═════ Data supplied
(** GetReadData: a prefix of the unread bytes, empty only if there are none. *)
Lemma GetReadData_prefix f : wf f ->
  GetReadData f `prefix_of` contents f /\ (GetReadData f = [] <-> data_length_ f = 0%nat).
Proof.
  intros Hf. pose proof Hf as [Hl Hp Hd Hr]. pose proof (fifo_length_contents f Hf) as Lc.
  unfold GetReadData. set (size := if (_ <=? _)%nat then _ else _).
  assert (Hs : (size <= data_length_ f)%nat /\ (read_position_ f + size <= buffer_length_ f)%nat /\
    (size = 0%nat <-> data_length_ f = 0%nat))
    by (unfold size; destruct (Nat.leb_spec (read_position_ f + data_length_ f) (buffer_length_ f)); lia).
  clearbody size. destruct Hs as (Hs1 & Hs2 & Hs3).
  pose proof (ring_read f 0 size Hf) as HR. cbv zeta in HR. rewrite Nat.add_0_r, Nat.mod_small in HR by done.
  rewrite Nat.min_l in HR by lia. rewrite Nat.sub_diag in HR.
  assert (Heq : mem_read (buffer_ f) (read_position_ f) size = take size (ring f)).
  { rewrite <- (app_nil_r (mem_read _ _ _)). change [] with (mem_read (buffer_ f) 0 0).
    rewrite HR by lia. done. }
  rewrite Heq. split.
  - exists (drop size (contents f)). unfold contents. rewrite skipn_firstn_comm.
    replace (data_length_ f) with (size + (data_length_ f - size))%nat at 1 by lia.
    by rewrite <- take_take_drop.
  - rewrite <- Hs3. split; [|intros ->; by rewrite take_0].
    intros E. apply (f_equal length) in E. rewrite length_take, length_ring in E by done.
    cbn in E. lia.
Qed.

(** ** The view of a client: a queue of bytes with a window behind it *)

Lemma Write_contents f d : wf f -> state_ f <> SS_CLOSED ->
  (length d <= buffer_length_ f - data_length_ f)%nat ->
  exists r ev f', Write f d = (r, length d, ev, f') /\ wf f' /\ contents f' = contents f ++ d /\
    state_ f' = state_ f /\ buffer_length_ f' = buffer_length_ f.
Proof.
  intros Hf Ho Hd. pose proof (WriteOffset_ring f d 0 Hf) as HW. pose proof (fifo_length_contents f Hf) as Lc.
  pose proof (wf_data f Hf) as Hl. unfold Write.
  destruct (WriteOffsetLocked f d 0) as [[r n] f']. rewrite Nat.add_0_r, Nat.sub_0_r in HW.
  rewrite bool_decide_eq_false_2 in HW by done.
  destruct (Nat.leb_spec (buffer_length_ f) (data_length_ f)).
  - destruct HW as (-> & -> & ->). assert (d = []) as -> by (destruct d; [done|cbn in *; lia]).
    eexists _, _, _. split; [reflexivity|]. by rewrite app_nil_r.
  - destruct HW as (-> & -> & Hwf & Hr & Hs & Hb & Hdl & Hp). rewrite Nat.min_l in * by lia.
    rewrite take_ge in Hr by done. eexists _, _, _. split; [reflexivity|].
    split; [|split_and!; [|done|done]].
    + destruct Hwf as [W1 W2 W3 W4]. split; cbn [set_read buffer_ buffer_length_ data_length_ read_position_];
        [done|done|lia|done].
    + unfold contents. change (ring (set_read (read_position_ f') (data_length_ f' + length d) f')) with (ring f').
      cbn [set_read data_length_]. rewrite Hr, Hdl, take_mem_write; [done|]. rewrite length_ring by done. lia.
Qed.
Lemma recover_saved_spec P c D l sflags s : buffer_ok (m_rbuf s) ->
  window_ok P c D (m_rbuf s) (m_rcv_nxt s) -> 0 <= c -> Z.of_nat (length P) < 2 ^ 32 ->
  0 <= m_rcv_nxt s <= Z.of_nat (length P) ->
  Forall (saved_ok P (m_rbuf s) (m_rcv_nxt s)) l ->
  exists fl s', recover_saved l sflags s = Some (fl, s') /\ incoming s s' /\ buffer_ok (m_rbuf s') /\
    window_ok P c D (m_rbuf s') (m_rcv_nxt s') /\ m_rcv_nxt s <= m_rcv_nxt s' <= Z.of_nat (length P) /\
    m_rwnd_scale s' = m_rwnd_scale s /\ Forall (saved_ok P (m_rbuf s') (m_rcv_nxt s')) (m_rlist s').
Proof.
  revert sflags s; induction l as [|r l IH]; intros sflags s Hb Hw Hc HP Hn Hl; cbn [recover_saved].
  { eexists _, _. split; [reflexivity|]. split_and!; try done; [by eexists|apply Hn]. }
  inversion Hl as [|? ? Hr Hl']; subst. destruct (Z.leb_spec (r_seq r) (m_rcv_nxt s)) as [Hle|Hgt].
  2: { eexists _, _. split; [reflexivity|]. split_and!; try done; [by eexists|apply Hn]. }
  destruct Hr as (H1 & H2 & H3 & Hh).
  assert (Hu : u32 (r_seq r + r_len r) = r_seq r + r_len r) by (apply wrap_small; unfold is_u; lia). rewrite Hu.
  destruct (Z.ltb_spec (m_rcv_nxt s) (r_seq r + r_len r)) as [Hlt|Hge]; [|by apply IH].
  assert (Hu2 : u32 (r_seq r + r_len r) - m_rcv_nxt s = r_seq r + r_len r - m_rcv_nxt s) by lia.
  destruct (advance_spec P c D (r_seq r + r_len r - m_rcv_nxt s) s Hb Hw Hc ltac:(lia) ltac:(lia) HP)
    as (s1 & -> & Hi1 & Hb1 & Hw1 & Hn1 & Hs1 & _ & Hk).
  { intros x Hx Hnx. apply Hh; [lia|done]. }
  destruct (IH sfImmediateAck s1 Hb1 Hw1 Hc HP) as (fl & s2 & -> & Hi2 & Hb2 & Hw2 & Hn2 & Hs2 & Hl2); [lia| |].
  { by eapply Forall_saved_held. }
  exists fl, s2. split_and!; try done; [by apply (incoming_trans _ s1)|lia|lia|congruence].
Qed.

Lemma Forall_insert_saved Pr r l : Pr r -> Forall Pr l -> Forall Pr (insert_saved r l).
Proof.
  intros Hr. induction 1 as [|x l Hx Hl IH]; cbn; [by apply List.Forall_cons|].
  destruct (_ <? _); repeat apply List.Forall_cons; done.
Qed.

(** The data of a fitted segment: control data advances the stream without
    being stored, other data arrives after the connect message. *)
Definition arrival_ok (c : Z) (s : t) (seg : Segment) : Prop :=
  if is_flag (seg_flags seg) FLAG_CTL
  then m_shutdown s = SD_NONE -> seg_seq seg = m_rcv_nxt s -> m_rcv_nxt s = 0 /\ seg_len seg = c
  else c <= m_rcv_nxt s.
Lemma process_spec S D seg s : conn S D s -> 0 <= seg_len seg ->
  (seg_conv seg = m_conv s -> segment_guard s seg) ->
  exists r s', process seg s = Some (r, s') /\ conn S D s'.
Proof.
  intros (Q & c & Hc) Hlen Hg. unfold process.
  destruct (Z.eqb_spec (seg_conv seg) (m_conv s)) as [Hcv|]; cbn [negb]; [|by exists false, s; split; [|exists Q, c]].
  specialize (Hg Hcv). unfold Now. set (now := u32 _). set (s1 := set_bOutgoing _ _).
  assert (Hc1 : conn_ok Q c S D s1).
  { destruct Hc as [Hs Hr Hm Hst]. split; [by destruct Hs as [[] ?]; split; [split|]|by destruct Hr; split|done|done]. }
  assert (Hg1 : segment_guard s1 seg) by (apply (segment_guard_same s); auto).
  clearbody s1 now. clear Hc Hg Hcv.
  destruct (bool_decide _); [by exists false, s1; split; [|exists Q, c]|].
  destruct (is_flag (seg_flags seg) FLAG_RST).
  { eexists false, _. split; [reflexivity|]. exists Q, c. apply (conn_kept Q c S D s1); [done|apply kept_closedown|].
    destruct Hc1 as [[Hs Hw] _ _ _]. split; [by apply closedown_ok|exact Hw]. }
  destruct (process_control_spec Q c S D seg s1 Hc1 Hg1 Hlen) as (ok & b & s2 & Q2 & c2 & -> & Hc2 & Hok).
  destruct ok; cbn [negb]; [|by exists false, s2; split; [|exists Q2, c2]].
  destruct (Hok eq_refl) as [Hg2 Hctl2]. clear Hok Hc1 Hg1.
  set (s3 := update_timestamp seg s2).
  assert (Hc3 : conn_ok Q2 c2 S D s3).
  { unfold s3, update_timestamp. destruct (_ && _); [|done]. destruct Hc2 as [Hs Hr Hm Hst].
    split; [by destruct Hs as [[] ?]; split; [split|]|by destruct Hr; split|done|done]. }
  assert (Hg3 : segment_guard s3 seg).
  { unfold s3, update_timestamp. destruct (_ && _); [|done]. apply (segment_guard_same s2); auto. }
  assert (Hst3 : m_state s3 = m_state s2) by (unfold s3, update_timestamp; by destruct (_ && _)).
  rewrite <- Hst3 in Hctl2. clearbody s3. clear Hst3 Hc2 Hg2.
  destruct (process_ack_spec Q2 c2 now seg s3 (c_send _ _ _ _ _ Hc3) (sg_ack _ _ Hg3))
    as (ok & s4 & -> & Hs4 & Hk4 & Hcl).
  pose proof (conn_kept Q2 c2 S D s3 s4 Hc3 Hk4 Hs4) as Hc4.
  destruct ok; cbn [negb]; [|by exists false, s4; split; [|exists Q2, c2]].
  destruct (process_rest_spec Q2 c2 S D b seg s4 Hc4 (sg_stream _ _ Hg3)) as (r & s5 & -> & Hc5).
  - intros Hne Hf. destruct (sg_connect _ _ Hg3 Hne Hf) as (? & ? & _). done.
  - intros Hne Hf. destruct Hk4 as [Ki _ _ _ _ _ _]. unfold m_rcv_nxt. rewrite Ki. by apply (sg_data _ _ Hg3).
  - intros Hf. destruct (Hctl2 Hf) as [_ Hl]. destruct (k_state _ _ Hk4) as [-> | ->]; done.
  - exists r, s5. split; [done|]. by exists Q2, c2.
Qed.
(** ** The interface *)

Lemma Connect_spec S D s : conn S D s -> exists r s', Connect s = Some (r, s') /\ conn S D s'.
Proof.
  intros (Q & c & Hc). unfold Connect. destruct (bool_decide (m_state s = TCP_LISTEN)) eqn:E; cbn [negb].
  2: { eexists _, _. split; [reflexivity|]. exists Q, c. destruct Hc as [Hs Hr Hm Hst].
       split; [by destruct Hs as [[] ?]; split; [split|]|by destruct Hr; split|done|done]. }
  apply bool_decide_eq_true_1 in E.
  assert (HQ : Q = [] /\ S = []) by (destruct Hc as [_ _ _ [(? & _ & ? & _)|(? & _)]]; done). destruct HQ as [-> ->].
  destruct (conn_queue_connect c D s TCP_SYN_SENT Hc E) as (s1 & k & -> & _ & _ & Hc1 & _); [done|].
  destruct (attemptSend_ok _ _ sfNone s1 (c_send _ _ _ _ _ Hc1)) as (s2 & -> & Hs2 & Hk2).
  eexists _, _. split; [reflexivity|]. eexists _, _. by apply (conn_kept _ _ _ _ s1).
Qed.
══════════
** Your objective **
Your answer must consist of every line in the listing that contains "auto".

** Task response **
  assert (Hg1 : segment_guard s1 seg) by (apply (segment_guard_same s); auto).
  { unfold s3, update_timestamp. destruct (_ && _); [|done]. apply (segment_guard_same s2); auto. }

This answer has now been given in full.